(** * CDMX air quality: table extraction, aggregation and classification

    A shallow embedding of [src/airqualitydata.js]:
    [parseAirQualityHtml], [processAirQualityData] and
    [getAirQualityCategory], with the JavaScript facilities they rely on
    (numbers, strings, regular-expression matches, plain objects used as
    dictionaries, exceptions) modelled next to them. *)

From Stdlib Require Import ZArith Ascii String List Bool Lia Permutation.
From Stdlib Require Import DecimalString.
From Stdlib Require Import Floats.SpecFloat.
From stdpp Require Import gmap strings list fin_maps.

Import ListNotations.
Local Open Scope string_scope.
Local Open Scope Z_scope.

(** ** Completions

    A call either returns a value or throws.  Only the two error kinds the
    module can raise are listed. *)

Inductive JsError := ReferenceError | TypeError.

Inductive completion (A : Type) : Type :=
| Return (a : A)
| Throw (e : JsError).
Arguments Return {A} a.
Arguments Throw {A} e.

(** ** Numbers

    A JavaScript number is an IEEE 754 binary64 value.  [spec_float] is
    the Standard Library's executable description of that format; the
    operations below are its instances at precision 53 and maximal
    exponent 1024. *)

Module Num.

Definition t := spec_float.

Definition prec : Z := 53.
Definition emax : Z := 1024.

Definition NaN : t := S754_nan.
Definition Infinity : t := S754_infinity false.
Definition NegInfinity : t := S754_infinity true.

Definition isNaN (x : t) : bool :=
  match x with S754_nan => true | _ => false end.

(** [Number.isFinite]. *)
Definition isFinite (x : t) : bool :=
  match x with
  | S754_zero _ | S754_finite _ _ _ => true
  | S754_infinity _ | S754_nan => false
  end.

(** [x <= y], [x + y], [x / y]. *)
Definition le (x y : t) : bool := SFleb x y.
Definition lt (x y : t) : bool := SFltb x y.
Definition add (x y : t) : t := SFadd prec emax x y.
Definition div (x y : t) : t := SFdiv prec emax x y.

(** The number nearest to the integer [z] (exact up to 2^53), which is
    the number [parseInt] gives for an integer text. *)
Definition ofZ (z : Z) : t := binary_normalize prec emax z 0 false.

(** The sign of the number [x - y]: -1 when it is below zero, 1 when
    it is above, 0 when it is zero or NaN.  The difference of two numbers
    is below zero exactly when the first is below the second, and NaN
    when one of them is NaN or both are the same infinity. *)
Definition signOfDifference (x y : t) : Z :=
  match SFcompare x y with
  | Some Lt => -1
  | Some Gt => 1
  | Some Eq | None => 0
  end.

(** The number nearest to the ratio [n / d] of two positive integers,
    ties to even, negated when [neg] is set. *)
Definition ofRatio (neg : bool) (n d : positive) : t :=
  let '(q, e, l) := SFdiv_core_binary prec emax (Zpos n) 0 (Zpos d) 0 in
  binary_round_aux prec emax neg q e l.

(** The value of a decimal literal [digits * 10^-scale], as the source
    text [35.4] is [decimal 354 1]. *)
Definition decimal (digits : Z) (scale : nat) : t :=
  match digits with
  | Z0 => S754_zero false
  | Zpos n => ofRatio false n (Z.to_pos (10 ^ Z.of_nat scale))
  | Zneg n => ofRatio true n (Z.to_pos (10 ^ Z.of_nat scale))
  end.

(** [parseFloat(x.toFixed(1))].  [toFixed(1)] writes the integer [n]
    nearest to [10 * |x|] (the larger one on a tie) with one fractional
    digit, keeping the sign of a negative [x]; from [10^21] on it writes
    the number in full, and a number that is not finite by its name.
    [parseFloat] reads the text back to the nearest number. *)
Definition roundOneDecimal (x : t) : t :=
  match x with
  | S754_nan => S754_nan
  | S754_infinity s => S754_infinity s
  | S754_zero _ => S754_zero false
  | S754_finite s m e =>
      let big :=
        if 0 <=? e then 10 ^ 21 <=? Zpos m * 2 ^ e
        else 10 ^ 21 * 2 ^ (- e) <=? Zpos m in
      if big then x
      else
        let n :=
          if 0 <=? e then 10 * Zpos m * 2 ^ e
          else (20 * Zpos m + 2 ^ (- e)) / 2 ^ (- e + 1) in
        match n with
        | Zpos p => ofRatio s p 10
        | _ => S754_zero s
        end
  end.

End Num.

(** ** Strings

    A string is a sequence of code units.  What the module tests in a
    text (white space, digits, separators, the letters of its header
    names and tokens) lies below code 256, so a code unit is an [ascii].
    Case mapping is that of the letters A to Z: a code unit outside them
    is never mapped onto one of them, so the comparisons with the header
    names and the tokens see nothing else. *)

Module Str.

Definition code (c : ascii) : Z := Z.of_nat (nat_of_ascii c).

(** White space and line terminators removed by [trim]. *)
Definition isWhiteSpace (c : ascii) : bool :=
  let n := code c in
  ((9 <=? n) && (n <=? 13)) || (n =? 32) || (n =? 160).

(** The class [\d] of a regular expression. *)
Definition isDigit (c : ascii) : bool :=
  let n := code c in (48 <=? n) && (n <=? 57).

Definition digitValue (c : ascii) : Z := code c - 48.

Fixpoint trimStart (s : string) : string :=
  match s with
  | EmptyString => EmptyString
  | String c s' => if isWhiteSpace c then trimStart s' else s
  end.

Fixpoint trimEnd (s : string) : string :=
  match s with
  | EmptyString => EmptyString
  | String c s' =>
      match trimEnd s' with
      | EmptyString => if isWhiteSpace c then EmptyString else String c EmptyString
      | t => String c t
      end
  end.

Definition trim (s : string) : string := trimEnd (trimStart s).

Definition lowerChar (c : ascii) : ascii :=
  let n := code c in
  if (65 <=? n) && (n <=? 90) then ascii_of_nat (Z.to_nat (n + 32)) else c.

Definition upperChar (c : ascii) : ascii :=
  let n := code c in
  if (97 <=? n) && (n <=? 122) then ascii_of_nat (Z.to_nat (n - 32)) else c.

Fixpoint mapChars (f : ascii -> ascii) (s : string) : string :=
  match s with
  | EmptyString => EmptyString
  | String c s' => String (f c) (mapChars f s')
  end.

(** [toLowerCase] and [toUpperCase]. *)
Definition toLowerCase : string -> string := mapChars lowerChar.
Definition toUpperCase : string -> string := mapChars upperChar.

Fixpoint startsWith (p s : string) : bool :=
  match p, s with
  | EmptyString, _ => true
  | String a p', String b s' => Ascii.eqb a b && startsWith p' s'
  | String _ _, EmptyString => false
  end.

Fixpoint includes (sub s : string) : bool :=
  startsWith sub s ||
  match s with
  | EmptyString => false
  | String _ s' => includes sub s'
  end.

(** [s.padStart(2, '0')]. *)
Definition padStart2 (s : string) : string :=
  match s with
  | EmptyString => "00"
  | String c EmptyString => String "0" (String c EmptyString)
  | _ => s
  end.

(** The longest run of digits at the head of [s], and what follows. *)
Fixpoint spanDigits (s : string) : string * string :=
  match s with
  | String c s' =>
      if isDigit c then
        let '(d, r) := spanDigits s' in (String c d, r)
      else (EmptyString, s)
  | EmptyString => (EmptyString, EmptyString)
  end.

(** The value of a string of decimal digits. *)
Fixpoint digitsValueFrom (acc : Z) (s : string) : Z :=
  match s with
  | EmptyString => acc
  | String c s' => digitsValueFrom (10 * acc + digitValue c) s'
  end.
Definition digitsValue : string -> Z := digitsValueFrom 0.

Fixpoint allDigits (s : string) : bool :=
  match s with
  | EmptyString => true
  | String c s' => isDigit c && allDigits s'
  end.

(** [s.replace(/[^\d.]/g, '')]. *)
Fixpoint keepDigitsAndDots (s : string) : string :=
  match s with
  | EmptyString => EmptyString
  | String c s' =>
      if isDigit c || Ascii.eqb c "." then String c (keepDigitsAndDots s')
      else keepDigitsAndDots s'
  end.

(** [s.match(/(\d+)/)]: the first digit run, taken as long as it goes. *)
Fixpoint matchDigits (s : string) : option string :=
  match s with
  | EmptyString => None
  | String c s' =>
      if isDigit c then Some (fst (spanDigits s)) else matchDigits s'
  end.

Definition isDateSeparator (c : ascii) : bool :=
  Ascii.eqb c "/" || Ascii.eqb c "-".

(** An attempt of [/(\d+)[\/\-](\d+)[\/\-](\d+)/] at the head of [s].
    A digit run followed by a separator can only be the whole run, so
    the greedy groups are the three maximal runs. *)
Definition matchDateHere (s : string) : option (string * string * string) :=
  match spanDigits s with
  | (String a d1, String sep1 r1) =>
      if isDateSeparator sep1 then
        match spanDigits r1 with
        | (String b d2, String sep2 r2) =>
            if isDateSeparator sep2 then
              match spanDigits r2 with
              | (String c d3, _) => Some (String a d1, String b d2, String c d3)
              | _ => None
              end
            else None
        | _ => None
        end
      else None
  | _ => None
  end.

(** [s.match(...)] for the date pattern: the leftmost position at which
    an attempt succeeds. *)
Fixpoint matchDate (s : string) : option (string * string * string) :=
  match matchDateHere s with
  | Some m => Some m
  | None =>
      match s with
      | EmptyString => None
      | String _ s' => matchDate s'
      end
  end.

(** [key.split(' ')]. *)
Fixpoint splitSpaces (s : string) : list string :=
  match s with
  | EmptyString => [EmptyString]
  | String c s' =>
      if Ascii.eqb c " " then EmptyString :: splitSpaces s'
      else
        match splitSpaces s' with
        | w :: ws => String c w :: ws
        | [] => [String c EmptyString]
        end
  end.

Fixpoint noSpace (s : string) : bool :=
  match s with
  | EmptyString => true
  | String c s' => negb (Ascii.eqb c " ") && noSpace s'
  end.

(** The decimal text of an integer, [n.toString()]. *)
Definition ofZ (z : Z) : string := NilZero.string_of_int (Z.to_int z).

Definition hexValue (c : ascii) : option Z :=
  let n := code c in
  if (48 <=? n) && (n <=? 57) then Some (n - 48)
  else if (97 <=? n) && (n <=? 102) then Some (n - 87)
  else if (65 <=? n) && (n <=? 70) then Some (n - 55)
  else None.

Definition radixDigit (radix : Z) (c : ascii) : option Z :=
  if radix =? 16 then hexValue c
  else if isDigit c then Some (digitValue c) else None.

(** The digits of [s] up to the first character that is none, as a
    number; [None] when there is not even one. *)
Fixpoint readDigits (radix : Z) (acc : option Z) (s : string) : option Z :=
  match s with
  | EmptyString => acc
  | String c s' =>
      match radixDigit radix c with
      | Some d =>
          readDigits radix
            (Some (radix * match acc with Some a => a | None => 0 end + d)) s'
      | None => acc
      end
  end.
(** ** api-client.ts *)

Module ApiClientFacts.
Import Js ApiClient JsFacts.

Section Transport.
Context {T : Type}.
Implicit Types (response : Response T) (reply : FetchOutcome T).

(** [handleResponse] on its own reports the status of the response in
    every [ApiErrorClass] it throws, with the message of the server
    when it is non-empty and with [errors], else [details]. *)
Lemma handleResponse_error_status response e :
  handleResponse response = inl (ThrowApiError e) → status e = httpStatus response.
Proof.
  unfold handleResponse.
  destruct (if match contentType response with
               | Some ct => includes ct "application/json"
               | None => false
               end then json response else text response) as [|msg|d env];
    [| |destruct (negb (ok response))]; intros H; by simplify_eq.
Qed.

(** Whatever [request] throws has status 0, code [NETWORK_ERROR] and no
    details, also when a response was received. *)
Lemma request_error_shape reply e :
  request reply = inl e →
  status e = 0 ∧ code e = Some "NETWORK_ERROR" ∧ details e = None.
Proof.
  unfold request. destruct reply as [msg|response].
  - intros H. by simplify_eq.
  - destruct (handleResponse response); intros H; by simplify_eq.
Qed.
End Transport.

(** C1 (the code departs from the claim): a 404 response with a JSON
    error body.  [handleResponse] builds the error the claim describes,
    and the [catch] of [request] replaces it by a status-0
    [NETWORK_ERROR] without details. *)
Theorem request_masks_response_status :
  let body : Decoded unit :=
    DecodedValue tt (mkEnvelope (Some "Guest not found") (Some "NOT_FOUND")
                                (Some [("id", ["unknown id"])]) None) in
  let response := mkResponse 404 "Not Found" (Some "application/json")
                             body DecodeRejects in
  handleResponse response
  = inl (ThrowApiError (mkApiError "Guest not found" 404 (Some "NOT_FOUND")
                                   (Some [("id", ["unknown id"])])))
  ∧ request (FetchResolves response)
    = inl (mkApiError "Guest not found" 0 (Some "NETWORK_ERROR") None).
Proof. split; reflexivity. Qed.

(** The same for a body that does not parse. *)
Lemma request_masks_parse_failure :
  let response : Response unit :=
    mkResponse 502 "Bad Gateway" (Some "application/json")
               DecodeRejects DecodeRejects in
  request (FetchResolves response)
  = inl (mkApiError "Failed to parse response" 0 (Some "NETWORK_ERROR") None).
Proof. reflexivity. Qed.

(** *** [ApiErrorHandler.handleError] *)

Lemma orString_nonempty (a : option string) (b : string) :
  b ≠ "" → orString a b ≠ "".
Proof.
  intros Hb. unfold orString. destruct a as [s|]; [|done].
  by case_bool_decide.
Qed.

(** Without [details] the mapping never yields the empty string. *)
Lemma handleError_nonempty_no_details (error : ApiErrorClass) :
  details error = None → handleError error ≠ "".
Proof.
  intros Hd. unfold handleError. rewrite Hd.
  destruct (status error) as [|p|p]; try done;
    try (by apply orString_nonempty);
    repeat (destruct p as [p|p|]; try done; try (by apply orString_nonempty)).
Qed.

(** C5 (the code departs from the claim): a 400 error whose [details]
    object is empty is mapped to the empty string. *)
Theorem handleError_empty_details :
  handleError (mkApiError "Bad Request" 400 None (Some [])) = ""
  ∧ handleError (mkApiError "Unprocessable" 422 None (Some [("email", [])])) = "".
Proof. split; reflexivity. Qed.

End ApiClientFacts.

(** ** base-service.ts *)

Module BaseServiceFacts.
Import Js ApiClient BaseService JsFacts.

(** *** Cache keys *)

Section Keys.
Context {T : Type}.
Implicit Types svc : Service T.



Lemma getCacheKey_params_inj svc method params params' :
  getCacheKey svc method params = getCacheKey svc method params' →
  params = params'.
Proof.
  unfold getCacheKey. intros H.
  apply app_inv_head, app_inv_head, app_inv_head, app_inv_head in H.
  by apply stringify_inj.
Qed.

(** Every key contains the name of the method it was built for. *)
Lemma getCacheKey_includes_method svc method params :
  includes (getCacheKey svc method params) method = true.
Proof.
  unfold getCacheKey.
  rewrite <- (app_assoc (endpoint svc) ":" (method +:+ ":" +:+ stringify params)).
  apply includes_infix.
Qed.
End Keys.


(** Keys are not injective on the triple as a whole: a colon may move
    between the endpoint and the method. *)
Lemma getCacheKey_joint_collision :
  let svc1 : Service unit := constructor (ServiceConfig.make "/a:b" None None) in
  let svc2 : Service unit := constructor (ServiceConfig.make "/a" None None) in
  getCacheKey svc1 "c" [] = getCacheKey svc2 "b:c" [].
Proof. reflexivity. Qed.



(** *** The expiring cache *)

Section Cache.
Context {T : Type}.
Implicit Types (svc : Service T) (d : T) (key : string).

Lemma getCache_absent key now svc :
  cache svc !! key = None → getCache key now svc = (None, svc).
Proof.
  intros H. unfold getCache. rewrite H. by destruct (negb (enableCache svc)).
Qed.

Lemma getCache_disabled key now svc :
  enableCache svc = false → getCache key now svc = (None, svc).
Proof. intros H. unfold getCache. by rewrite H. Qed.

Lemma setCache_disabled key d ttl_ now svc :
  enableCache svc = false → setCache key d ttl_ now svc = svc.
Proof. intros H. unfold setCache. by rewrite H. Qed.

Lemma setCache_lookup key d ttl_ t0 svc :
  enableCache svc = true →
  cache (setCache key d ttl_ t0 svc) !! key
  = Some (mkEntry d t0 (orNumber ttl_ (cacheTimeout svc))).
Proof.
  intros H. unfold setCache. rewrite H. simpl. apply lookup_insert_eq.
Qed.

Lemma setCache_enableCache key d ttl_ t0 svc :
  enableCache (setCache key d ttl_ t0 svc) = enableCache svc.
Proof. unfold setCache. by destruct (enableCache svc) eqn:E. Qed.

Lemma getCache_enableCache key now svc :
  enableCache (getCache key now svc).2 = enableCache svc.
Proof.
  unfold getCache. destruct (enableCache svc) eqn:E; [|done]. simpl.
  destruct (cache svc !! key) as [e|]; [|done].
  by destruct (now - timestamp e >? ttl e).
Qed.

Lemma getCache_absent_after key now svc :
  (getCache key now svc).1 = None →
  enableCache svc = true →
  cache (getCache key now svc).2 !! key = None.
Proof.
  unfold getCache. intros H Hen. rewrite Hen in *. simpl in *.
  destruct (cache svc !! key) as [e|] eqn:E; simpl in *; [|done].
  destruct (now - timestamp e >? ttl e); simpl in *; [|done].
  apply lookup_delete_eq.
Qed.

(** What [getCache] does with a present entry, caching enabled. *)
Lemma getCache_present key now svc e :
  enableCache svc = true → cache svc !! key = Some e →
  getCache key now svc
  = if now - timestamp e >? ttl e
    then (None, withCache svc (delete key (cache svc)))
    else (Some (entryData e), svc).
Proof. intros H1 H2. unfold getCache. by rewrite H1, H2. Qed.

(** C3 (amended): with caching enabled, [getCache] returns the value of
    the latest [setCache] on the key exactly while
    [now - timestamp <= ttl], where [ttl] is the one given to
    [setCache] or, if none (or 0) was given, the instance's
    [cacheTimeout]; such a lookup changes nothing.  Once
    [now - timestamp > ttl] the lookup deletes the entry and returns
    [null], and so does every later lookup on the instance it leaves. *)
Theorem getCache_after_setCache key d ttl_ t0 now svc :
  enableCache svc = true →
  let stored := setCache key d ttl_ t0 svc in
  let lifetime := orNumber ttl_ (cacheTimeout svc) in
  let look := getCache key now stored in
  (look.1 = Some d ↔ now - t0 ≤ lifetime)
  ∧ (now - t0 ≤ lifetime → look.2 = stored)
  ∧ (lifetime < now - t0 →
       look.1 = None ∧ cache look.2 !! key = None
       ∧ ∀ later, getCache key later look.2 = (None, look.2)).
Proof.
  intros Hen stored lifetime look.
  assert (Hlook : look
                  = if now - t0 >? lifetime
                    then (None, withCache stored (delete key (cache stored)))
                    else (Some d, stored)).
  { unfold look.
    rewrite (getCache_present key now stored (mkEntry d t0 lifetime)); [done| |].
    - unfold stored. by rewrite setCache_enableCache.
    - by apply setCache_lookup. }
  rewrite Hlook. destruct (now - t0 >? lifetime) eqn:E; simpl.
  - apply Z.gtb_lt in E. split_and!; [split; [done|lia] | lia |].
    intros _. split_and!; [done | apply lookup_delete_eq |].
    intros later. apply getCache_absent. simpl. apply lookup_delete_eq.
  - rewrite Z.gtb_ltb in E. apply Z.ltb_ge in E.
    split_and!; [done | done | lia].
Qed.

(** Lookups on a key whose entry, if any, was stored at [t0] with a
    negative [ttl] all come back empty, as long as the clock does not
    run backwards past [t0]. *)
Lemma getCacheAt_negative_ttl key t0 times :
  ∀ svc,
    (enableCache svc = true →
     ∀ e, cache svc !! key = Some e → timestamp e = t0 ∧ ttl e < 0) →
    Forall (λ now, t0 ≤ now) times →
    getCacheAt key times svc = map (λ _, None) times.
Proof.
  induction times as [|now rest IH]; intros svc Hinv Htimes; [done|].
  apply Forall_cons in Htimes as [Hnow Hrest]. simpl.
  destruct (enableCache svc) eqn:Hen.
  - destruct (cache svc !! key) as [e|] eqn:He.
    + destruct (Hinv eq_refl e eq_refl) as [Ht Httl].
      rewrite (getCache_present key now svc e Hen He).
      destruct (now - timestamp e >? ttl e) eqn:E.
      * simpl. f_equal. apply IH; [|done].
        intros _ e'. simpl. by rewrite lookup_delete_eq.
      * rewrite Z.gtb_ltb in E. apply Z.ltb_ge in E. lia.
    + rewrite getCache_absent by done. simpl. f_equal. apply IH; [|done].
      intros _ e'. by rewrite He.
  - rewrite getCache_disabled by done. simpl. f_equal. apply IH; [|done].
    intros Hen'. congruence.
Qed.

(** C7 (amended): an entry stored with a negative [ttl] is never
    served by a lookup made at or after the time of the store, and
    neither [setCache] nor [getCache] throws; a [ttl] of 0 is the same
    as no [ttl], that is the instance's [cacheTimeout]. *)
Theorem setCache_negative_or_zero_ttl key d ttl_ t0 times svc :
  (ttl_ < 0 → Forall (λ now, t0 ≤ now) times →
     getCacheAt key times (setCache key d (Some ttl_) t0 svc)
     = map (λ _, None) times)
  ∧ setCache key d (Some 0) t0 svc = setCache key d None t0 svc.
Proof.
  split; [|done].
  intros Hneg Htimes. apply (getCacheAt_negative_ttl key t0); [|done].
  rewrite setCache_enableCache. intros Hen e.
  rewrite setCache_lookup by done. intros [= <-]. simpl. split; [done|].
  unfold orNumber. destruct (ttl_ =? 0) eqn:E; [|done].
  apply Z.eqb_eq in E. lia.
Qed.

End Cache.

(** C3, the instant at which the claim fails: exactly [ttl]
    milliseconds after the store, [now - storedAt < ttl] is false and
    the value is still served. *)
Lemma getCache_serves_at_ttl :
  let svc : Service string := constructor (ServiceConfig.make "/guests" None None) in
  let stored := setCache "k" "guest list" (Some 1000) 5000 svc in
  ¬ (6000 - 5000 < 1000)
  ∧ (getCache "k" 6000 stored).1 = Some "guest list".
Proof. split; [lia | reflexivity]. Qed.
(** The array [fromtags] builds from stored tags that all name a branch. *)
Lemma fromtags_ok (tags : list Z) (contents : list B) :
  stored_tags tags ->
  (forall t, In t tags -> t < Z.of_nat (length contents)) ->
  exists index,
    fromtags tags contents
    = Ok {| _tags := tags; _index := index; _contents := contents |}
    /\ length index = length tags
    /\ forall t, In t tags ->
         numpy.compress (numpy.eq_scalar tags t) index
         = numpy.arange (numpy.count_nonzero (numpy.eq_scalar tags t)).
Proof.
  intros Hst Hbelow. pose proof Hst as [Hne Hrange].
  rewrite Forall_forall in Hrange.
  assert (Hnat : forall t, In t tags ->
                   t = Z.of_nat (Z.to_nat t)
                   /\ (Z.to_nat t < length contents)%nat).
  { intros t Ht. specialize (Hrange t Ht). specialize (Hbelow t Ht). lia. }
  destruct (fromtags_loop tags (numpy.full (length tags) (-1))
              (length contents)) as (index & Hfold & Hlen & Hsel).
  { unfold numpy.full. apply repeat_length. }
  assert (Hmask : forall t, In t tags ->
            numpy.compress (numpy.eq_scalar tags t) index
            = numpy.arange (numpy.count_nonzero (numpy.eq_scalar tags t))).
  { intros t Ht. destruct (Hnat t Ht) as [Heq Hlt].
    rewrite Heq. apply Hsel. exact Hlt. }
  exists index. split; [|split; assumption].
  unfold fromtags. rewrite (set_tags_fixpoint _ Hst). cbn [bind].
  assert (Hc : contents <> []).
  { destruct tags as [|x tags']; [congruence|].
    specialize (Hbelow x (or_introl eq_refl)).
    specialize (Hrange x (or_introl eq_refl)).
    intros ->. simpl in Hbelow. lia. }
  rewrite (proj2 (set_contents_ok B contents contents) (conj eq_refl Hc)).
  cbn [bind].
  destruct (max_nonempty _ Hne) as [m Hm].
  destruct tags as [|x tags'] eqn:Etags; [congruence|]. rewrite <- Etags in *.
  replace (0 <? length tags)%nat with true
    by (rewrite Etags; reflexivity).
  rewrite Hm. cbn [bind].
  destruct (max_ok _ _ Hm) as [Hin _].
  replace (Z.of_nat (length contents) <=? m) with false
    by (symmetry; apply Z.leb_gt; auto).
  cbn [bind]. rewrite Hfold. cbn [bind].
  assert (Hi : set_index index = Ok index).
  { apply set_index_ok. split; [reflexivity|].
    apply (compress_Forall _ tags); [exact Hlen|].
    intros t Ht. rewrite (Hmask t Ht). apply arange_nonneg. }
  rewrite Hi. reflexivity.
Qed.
******
Description of the task
Retype the entries above exactly, but only from the line containing "Definition lowerChar (c" through the line containing "if (97 <=? n) && (n <=? 122)", both included.

Exercise solution
Definition lowerChar (c : ascii) : ascii :=
  let n := code c in
  if (65 <=? n) && (n <=? 90) then ascii_of_nat (Z.to_nat (n + 32)) else c.

Definition upperChar (c : ascii) : ascii :=
  let n := code c in
  if (97 <=? n) && (n <=? 122) then ascii_of_nat (Z.to_nat (n - 32)) else c.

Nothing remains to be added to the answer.